Dans un documentaire passionnant de la NBC (www.youtube. com/watch?v=oJIXobO94Jo), nous découvrons le compositeur assis à son piano dans sa maison d’Hollywood, feuille blanche sur le pupitre, main sur le clavier. Il fait sonner quatre notes, squelette d’un motif qu’il contemple avant de saisir résolument sa plume. « Nous devons toucher la musique ; l’entendre ne suffit pas. En la touchant, nous ressentons sa vibration », confie-t-il à son protégé Robert Craft.

Écriture martelée et cristalline

Si d’autres compositeurs voulaient transformer le piano en orchestre ou en voix, Stravinsky aimait surtout le lien tactile que l’instrument lui offrait, par lequel il pouvait concrétiser l’élément qu’il considérait le plus important – le rythme.

« Je commence mon travail en associant les intervalles de manière rythmique. Cette exploration de possibilités se déroule toujours au piano », explique-t-il à Craft dans l’un des nombreux échanges documentés par ce dernier. En effet, la modernité de la musique de Stravinsky provient de ses rythmes distincts – manifestes dans Le Sacre du printemps, Petrouchka ou L’Histoire du Soldat – comme de l’écriture martelée et cristalline que l’on peut retrouver dans l’identité sonore du piano.

Le piano demeure alors l’instrument primordial auquel le compositeur consacre également une place importante dans ses œuvres orchestrales (L’Oiseau du feu, Symphonie de Psaumes…). Ses œuvres pour piano proposent, quant à elles, un aperçu intime et complet de l’évolution de son style, des textures brahmsiennes du Scherzo (1902) au romantisme de ses Quatre Études (1908), du néoclassicisme de sa Sérénade (1925) aux dissonances corsées des Deux Esquisses (1966).
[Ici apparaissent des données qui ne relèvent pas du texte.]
(* ===== verification/Forward.v ===== *)
(** * pkg/ssh: port forwarding and its idle timeout

    connection_counter.go and the accept loop of forward.go as a transition
    system: the events are the atomic sections (each runs under the mutex of
    the counter), the passing of time, and the cancellation of the context.
    A timer goroutine is an entry of [timers] with the generation it was
    started for and the time its channel becomes ready.  The counters are
    unbounded here: [generation] grows by one per closed connection, so its 64
    bits do not overflow. *)

From S2P Require Import Prelude.
From stdpp Require Import base list sets.
From Stdlib Require Import ZArith Lia.

Local Open Scope Z_scope.

Record connectionCounter := {
  timeout : Z;
  connections : Z;
  generation : Z;
  timers : list (Z * Z);     (* generation, deadline *)
  timeouts : nat;            (* calls of onTimeout *)
}.

Definition newConnectionCounter (timeout : Z) : connectionCounter := {|
  timeout := timeout; connections := 0; generation := 0; timers := []; timeouts := 0 |}.

Definition Add (c : connectionCounter) : connectionCounter := {|
  timeout := timeout c; connections := connections c + 1; generation := generation c;
  timers := timers c; timeouts := timeouts c |}.

Definition Dec (now : Z) (c : connectionCounter) : connectionCounter :=
  let n := connections c - 1 in
  if decide (n ≤ 0 ∧ 0 < timeout c) then {|
    timeout := timeout c; connections := n; generation := generation c + 1;
    timers := (generation c + 1, now + timeout c) :: timers c;
    timeouts := timeouts c |}
  else {|
    timeout := timeout c; connections := n; generation := generation c;
    timers := timers c; timeouts := timeouts c |}.

(** The goroutine after [time.After]; [gen] is its argument. *)
Definition expire (gen : Z) (rest : list (Z * Z)) (c : connectionCounter)
    : connectionCounter := {|
  timeout := timeout c; connections := connections c; generation := generation c;
  timers := rest;
  timeouts := if decide (generation c = gen ∧ connections c ≤ 0) then S (timeouts c)
              else timeouts c |}.

(** The goroutine after [ctx.Done]. *)
Definition stop_timer (rest : list (Z * Z)) (c : connectionCounter) : connectionCounter := {|
  timeout := timeout c; connections := connections c; generation := generation c;
  timers := rest; timeouts := timeouts c |}.

(** ** The accept loop *)

Record forwarding := {
  now : Z;
  cancelled : bool;
  forwards : nat;            (* goroutines that forward a connection *)
  counter : connectionCounter;
}.

Inductive event :=
| EAccept                    (* Accept returns, Add *)
| EClose                     (* a forwarding goroutine ends, Dec *)
| ETick (d : Z)
| EExpire (i : nat)          (* timer i takes the time.After branch *)
| ECancel
| EStop (i : nat).           (* timer i takes the ctx.Done branch *)

Definition with_counter (s : forwarding) (n : nat) (c : connectionCounter) : forwarding :=
  {| now := now s; cancelled := cancelled s; forwards := n; counter := c |}.

Definition step (s : forwarding) (e : event) : option forwarding :=
  let c := counter s in
  match e with
  | EAccept => Some (with_counter s (S (forwards s)) (Add c))
  | EClose =>
      match forwards s with
      | O => None
      | S n => Some (with_counter s n (Dec (now s) c))
      end
  | ETick d =>
      if decide (0 ≤ d) then
        Some {| now := now s + d; cancelled := cancelled s; forwards := forwards s;
                counter := c |}
      else None
  | EExpire i =>
      '(gen, deadline) ← timers c !! i;
      if decide (deadline ≤ now s) then
        Some (with_counter s (forwards s) (expire gen (delete i (timers c)) c))
      else None
  | ECancel =>
      Some {| now := now s; cancelled := true; forwards := forwards s; counter := c |}
  | EStop i =>
      _ ← timers c !! i;
      if cancelled s then
        Some (with_counter s (forwards s) (stop_timer (delete i (timers c)) c))
      else None
  end.

Definition portForwarding (timeout : Z) : forwarding :=
  {| now := 0; cancelled := false; forwards := 0; counter := newConnectionCounter timeout |}.

(** A history is a list of events, the oldest first. *)
Fixpoint run (s : forwarding) (h : list event) : option forwarding :=
  match h with
  | [] => Some s
  | e :: h' => s' ← step s e; run s' h'
  end.

(** ** Histories *)

Definition is_traffic (e : event) : bool :=
  match e with EAccept | EClose => true | _ => false end.
Fixpoint elapsed (h : list event) : Z :=
  match h with
  | [] => 0
  | ETick d :: h' => d + elapsed h'
  | _ :: h' => elapsed h'
  end.

Lemma run_snoc s h e : run s (h ++ [e]) = run s h ≫= λ s', step s' e.
Proof.
  revert s. induction h as [|e' h IH]; intros s; cbn.
  - by destruct (step s e).
  - destruct (step s e') as [s'|]; [apply IH|done].
Qed.

Lemma elapsed_snoc h e :
  elapsed (h ++ [e]) = elapsed h + match e with ETick d => d | _ => 0 end.
Proof.
  induction h as [|e' h IH]; cbn; [destruct e; lia|]. destruct e'; rewrite IH; lia.
Qed.

(** The last connection was closed, and nothing was accepted or closed in the [h2]
    that followed. *)
Definition idle_since (h h2 : list event) : Prop :=
  ∃ h1, h = h1 ++ EClose :: h2 ∧ Forall (λ e, is_traffic e = false) h2.

(** What holds of every reachable state: the counter is the number of running
    forwards; timers belong to generations up to the current one, at most one to
    each; and a timer of the current generation of an idle forwarding was started when
    the last connection was closed. *)
Record inv (t : Z) (h : list event) (s : forwarding) : Prop := {
  inv_timeout : timeout (counter s) = t;
  inv_count : connections (counter s) = Z.of_nat (forwards s);
  inv_gen : ∀ g d, (g, d) ∈ timers (counter s) → g ≤ generation (counter s);
  inv_nodup : NoDup (timers (counter s)).*1;
  inv_armed : ∀ g d, (g, d) ∈ timers (counter s) → g = generation (counter s) →
    forwards s = O → ∃ h2, idle_since h h2 ∧ d = now s - elapsed h2 + t;
}.

Lemma idle_since_snoc h h2 e :
  idle_since h h2 → is_traffic e = false → idle_since (h ++ [e]) (h2 ++ [e]).
Proof.
  intros (h1 & -> & Hf) He. exists h1. split; [by rewrite <-app_assoc|].
  apply Forall_app. by repeat constructor.
Qed.

Lemma delete_timers_nodup (l : list (Z * Z)) i : NoDup l.*1 → NoDup (delete i l).*1.
Proof.
  intros H. eapply sublist_NoDup; [exact H|]. clear H. revert i.
  induction l as [|x l IH]; intros [|i]; cbn; [done|done|by apply sublist_cons|].
  apply sublist_skip, IH.
Qed.

Lemma elem_of_delete_timers (l : list (Z * Z)) i x : x ∈ delete i l → x ∈ l.
Proof. intros H. eapply elem_of_sublist; [exact H|apply sublist_delete]. Qed.

(** ** The invariant *)

Lemma inv_init t : inv t [] (portForwarding t).
Proof. split; cbn; [done|done|set_solver|constructor|set_solver]. Qed.

(** Steps that neither accept nor close: timers may go, time may pass. *)
Lemma inv_quiet t h e s s' :
  inv t h s → is_traffic e = false →
  forwards s' = forwards s →
  connections (counter s') = connections (counter s) →
  generation (counter s') = generation (counter s) →
  timeout (counter s') = timeout (counter s) →
  (∀ x, x ∈ timers (counter s') → x ∈ timers (counter s)) →
  NoDup (timers (counter s')).*1 →
  now s' = now s + elapsed [e] → inv t (h ++ [e]) s'.
Proof.
  intros [Ht Hc Hg Hn Ha] He Hf Hcn Hgn Htn Htm Hnd Hnow. split.
  - congruence.
  - congruence.
  - intros g d Hgd. rewrite Hgn. eapply Hg. by apply Htm.
  - done.
  - intros g d Hgd Heq H0. rewrite Hgn in Heq. rewrite Hf in H0.
    destruct (Ha g d) as (h2 & Hi & ->); [by apply Htm|done|done|].
    exists (h2 ++ [e]). split; [by apply idle_since_snoc|].
    rewrite elapsed_snoc, Hnow. destruct e; cbn; lia.
Qed.

Lemma inv_accept t h s :
  inv t h s → inv t (h ++ [EAccept]) (with_counter s (S (forwards s)) (Add (counter s))).
Proof. intros [Ht Hc Hg Hn Ha]. split; cbn; [done|lia|done|done|done]. Qed.

Lemma inv_close t h s n :
  0 < t → inv t h s → forwards s = S n →
  inv t (h ++ [EClose]) (with_counter s n (Dec (now s) (counter s))).
Proof.
  intros Hpos [Ht Hc Hg Hn Ha] Hf. unfold Dec. case_decide as Hd; split; cbn; try done; try lia.
  - intros g d [[= -> ->]|Hgd]%elem_of_cons; [lia|]. apply Hg in Hgd. lia.
  - constructor; [|done]. intros ([g d] & Heq & Hgd)%list_elem_of_fmap. cbn in Heq. subst g.
    apply Hg in Hgd. lia.
  - intros g d [[= -> ->]|Hgd]%elem_of_cons Hge H0; [|apply Hg in Hgd; lia].
    exists []. split; [|cbn; lia]. exists h. by rewrite Forall_nil.
Qed.

Lemma inv_step t h e s s' : 0 < t → inv t h s → step s e = Some s' → inv t (h ++ [e]) s'.
Proof.
  intros Hpos Hi Hs. destruct e as [| |d|i| |i]; cbn in Hs.
  - injection Hs as <-. by apply inv_accept.
  - destruct (forwards s) as [|n] eqn:Hf; [done|]. injection Hs as <-.
    by apply inv_close.
  - case_decide; [|done]. injection Hs as <-.
    eapply inv_quiet; [done..|apply (inv_nodup _ _ _ Hi)|cbn; lia].
  - destruct (timers (counter s) !! i) as [[g d]|]; [|done]. cbn in Hs.
    case_decide; [|done]. injection Hs as <-.
    eapply inv_quiet; [done..| | |cbn; lia];
      [intros x; apply elem_of_delete_timers|apply delete_timers_nodup, Hi].
  - injection Hs as <-. eapply inv_quiet; [done..|apply (inv_nodup _ _ _ Hi)|cbn; lia].
  - destruct (timers (counter s) !! i) as [x|]; [|done]. cbn in Hs.
    destruct (cancelled s); [|done]. injection Hs as <-.
    eapply inv_quiet; [done..| | |cbn; lia];
      [intros y; apply elem_of_delete_timers|apply delete_timers_nodup, Hi].
Qed.

Lemma inv_run t h s : 0 < t → run (portForwarding t) h = Some s → inv t h s.
Proof.
  intros Hpos. revert s. induction h as [|e h IH] using rev_ind; intros s.
  - intros [= <-]. apply inv_init.
  - rewrite run_snoc. destruct (run (portForwarding t) h) as [s0|] eqn:Hr; [|done].
    cbn. intros Hs. eapply inv_step; [done|by apply IH|done].
Qed.

(** ** The theorems *)

(** C36: [onTimeout] is called only after the forwarding was idle for the whole
    timeout: no connection is open, the last event of any connection is the closing of
    one, and at least the timeout has passed since then. *)
Theorem onTimeout_only_when_idle (t : Z) (h : list event) (s s' : forwarding) (e : event) :
  0 < t → run (portForwarding t) h = Some s → step s e = Some s' →
  (timeouts (counter s) < timeouts (counter s'))%nat →
  forwards s = O ∧ ∃ h2, idle_since h h2 ∧ t ≤ elapsed h2.
Proof.
  intros Hpos Hr Hs Hlt. apply inv_run in Hr; [|done].
  destruct e as [| |d|i| |i]; cbn in Hs.
  - injection Hs as <-. cbn in Hlt. lia.
  - destruct (forwards s); [done|]. injection Hs as <-. unfold Dec in Hlt.
    case_decide; cbn in Hlt; lia.
  - case_decide; [|done]. injection Hs as <-. cbn in Hlt. lia.
  - destruct (timers (counter s) !! i) as [[g d]|] eqn:Hi; [|done]. cbn in Hs.
    case_decide as Hd; [|done]. injection Hs as <-. cbn in Hlt.
    case_decide as Hg; [|lia]. destruct Hg as [Hg Hc].
    rewrite (inv_count _ _ _ Hr) in Hc. assert (forwards s = O) as H0 by lia.
    split; [done|]. apply list_elem_of_lookup_2 in Hi.
    destruct (inv_armed _ _ _ Hr g d Hi) as (h2 & Hid & ->); [done|done|].
    exists h2. split; [done|lia].
  - injection Hs as <-. cbn in Hlt. lia.
  - destruct (timers (counter s) !! i) as [x|]; [|done]. cbn in Hs.
    destruct (cancelled s); [|done]. injection Hs as <-. cbn in Hlt. lia.
Qed.

Definition busy_history : list event :=
  [EAccept; ETick 5; EClose; ETick 7; EAccept; ETick 1; EClose; ETick 3; EExpire 1; ETick 7].
Lemma onTimeout_only_when_idle_witness :
  run (portForwarding 10) (busy_history ++ [EExpire 0]) =
    Some {| now := 23; cancelled := false; forwards := 0;
            counter := {| timeout := 10; connections := 0; generation := 2; timers := [];
                          timeouts := 1 |} |} ∧
  ∃ h2, idle_since busy_history h2 ∧ 10 ≤ elapsed h2.
Proof.
  split; [vm_compute; reflexivity|].
  eapply (onTimeout_only_when_idle 10 busy_history _ _ (EExpire 0)).
  - lia.
  - vm_compute. reflexivity.
  - vm_compute. reflexivity.
  - cbn. lia.
Defined.

(** The timer of the current idle period, while it has not run. *)
Definition pending (h2 : list event) : Prop :=
  Forall (λ e, match e with ETick _ | ECancel => True | _ => False end) h2.

Lemma run_app s h1 h2 : run s (h1 ++ h2) = run s h1 ≫= λ s', run s' h2.
Proof.
  revert s. induction h1 as [|e h1 IH]; intros s; cbn; [done|].
  destruct (step s e); [apply IH|done].
Qed.

(** While only time passes the counter does not change. *)
Lemma run_pending h2 : ∀ s s',
  pending h2 → run s h2 = Some s' → counter s' = counter s ∧ now s' = now s + elapsed h2.
Proof.
  induction h2 as [|e h2 IH]; intros s s' Hp; [intros [= <-]; cbn; split; [done|lia]|].
  inversion Hp as [|?? He Hp']; subst.
  destruct e as [| |d| | |]; try done; cbn.
  - case_decide; [|done]. cbn. intros Hr. apply IH in Hr as [Hc Hn]; [|done].
    cbn in *. split; [done|lia].
  - intros Hr. apply IH in Hr as [Hc Hn]; [|done]. by split.
Qed.

(** An idle forwarding is stopped: once the last connection was closed and
    at least the timeout has passed without another one, the timer that was started on
    closing it is ready, and running it calls [onTimeout]. *)
Theorem onTimeout_when_idle (t : Z) (h h2 : list event) (s0 s : forwarding) :
  0 < t → run (portForwarding t) (h ++ [EClose]) = Some s0 → forwards s0 = O →
  run s0 h2 = Some s → pending h2 → t ≤ elapsed h2 →
  ∃ i s', step s (EExpire i) = Some s' ∧
          timeouts (counter s') = S (timeouts (counter s)).
Proof.
  intros Hpos Hr0 H0 Hr Hp He. exists O.
  destruct (run_pending h2 s0 s Hp Hr) as [Hc Hn].
  rewrite run_snoc in Hr0. destruct (run (portForwarding t) h) as [s1|] eqn:H1; [|done].
  apply inv_run in H1; [|done]. cbn in Hr0.
  destruct (forwards s1) as [|n] eqn:Hf; [done|]. injection Hr0 as <-. cbn in *.
  rewrite Hc. unfold Dec in *. pose proof (inv_count _ _ _ H1) as Hcount.
  pose proof (inv_timeout _ _ _ H1) as Ht. subst n.
  rewrite decide_True by lia. cbn. rewrite decide_True by lia.
  eexists. split; [reflexivity|]. cbn. by rewrite decide_True by lia.
Qed.

Lemma onTimeout_when_idle_witness :
  ∃ i s', step {| now := 16; cancelled := true; forwards := 0;
    counter := {| timeout := 10; connections := 0; generation := 1; timers := [(1, 15)];
                  timeouts := 0 |} |} (EExpire i) = Some s' ∧
    timeouts (counter s') = 1%nat.
Proof.
  eapply (onTimeout_when_idle 10 [EAccept; ETick 5] [ETick 4; ECancel; ETick 7]).
  - lia.
  - vm_compute. reflexivity.
  - reflexivity.
  - vm_compute. reflexivity.
  - repeat constructor.
  - cbn. lia.
Defined.

(** ** The wait group of a forwarded connection

    [forward] and [reverseForward] start a goroutine that ends with
    [waitGroup.Done] and call [waitGroup.Add(1)] only afterwards, twice.  [Done] on a
    counter of zero is a run-time panic. *)
Module WaitGroup.
Inductive instr := Go | AddOne | Wait.
Definition forward : list instr := [Go; AddOne; Go; AddOne; Wait].

(** The instructions left, the goroutines that have not ended, the counter. *)
Record state := { rest : list instr; running : nat; wg : nat }.

Inductive action := Main | Done.
Definition wg_step (s : state) (a : action) : result state :=
  match a, rest s with
  | Main, Go :: r => Ok {| rest := r; running := S (running s); wg := wg s |}
  | Main, AddOne :: r => Ok {| rest := r; running := running s; wg := S (wg s) |}
  | Main, Wait :: r => match wg s with O => Ok {| rest := r; running := running s; wg := O |}
                       | S _ => Ok s end
  | Main, [] => Ok s
  | Done, _ =>
      match running s with
      | O => Ok s
      | S n => match wg s with O => Panic | S w => Ok {| rest := rest s; running := n; wg := w |} end
      end
  end.
Fixpoint wg_run (s : state) (l : list action) : result state :=
  match l with [] => Ok s | a :: l' => s' ← wg_step s a; wg_run s' l' end.

(** A goroutine that ends before [Add] runs panics. *)
Example forward_panics :
  wg_run {| rest := forward; running := 0; wg := 0 |} [Main; Done] = Panic.
Proof. reflexivity. Qed.
End WaitGroup.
Partout, on perçoit l’empreinte de sa main de pianiste animant les rythmes et mélodies de ses œuvres concertantes ou étoffant la vie harmonique de ses célèbres ballets que le compositeur a transcrits pour le piano, comme pour clore son processus créatif.

Résonances de Stravinsky

Dans ce tour de force réunissant les vingt-neuf œuvres et transcriptions pour piano seul de Stravinsky, le pianiste Alexey Zuev et les musicologues Graham Griffiths et Svetlana Savenko dressent un portrait fascinant du compositeur-pianiste. La richesse de sa pensée musicale se révèle à travers les cinq volumes du coffret, se montrant à la fois inimitable et d’une malléabilité stupéfiante. Un défi qu’Alexey Zuev relève de main de maître, incarnant le martèlement bartokien de l’inédite Marche avec autant d’autorité que la palette scintillante de Petrouchka dans sa célèbre transcription, soulignant les traits incontournables de l’auteur : les rythmes dansés de ses ballets, la polyphonie immaculée de ses sonates, les audaces harmoniques ponctuant l’architecture admirablement équilibrée. C’est ainsi que le pianiste fait émerger les résonances entre œuvres pour nous offrir un panorama de la polyvalence musicale du compositeur et de son inspiration instrumentale.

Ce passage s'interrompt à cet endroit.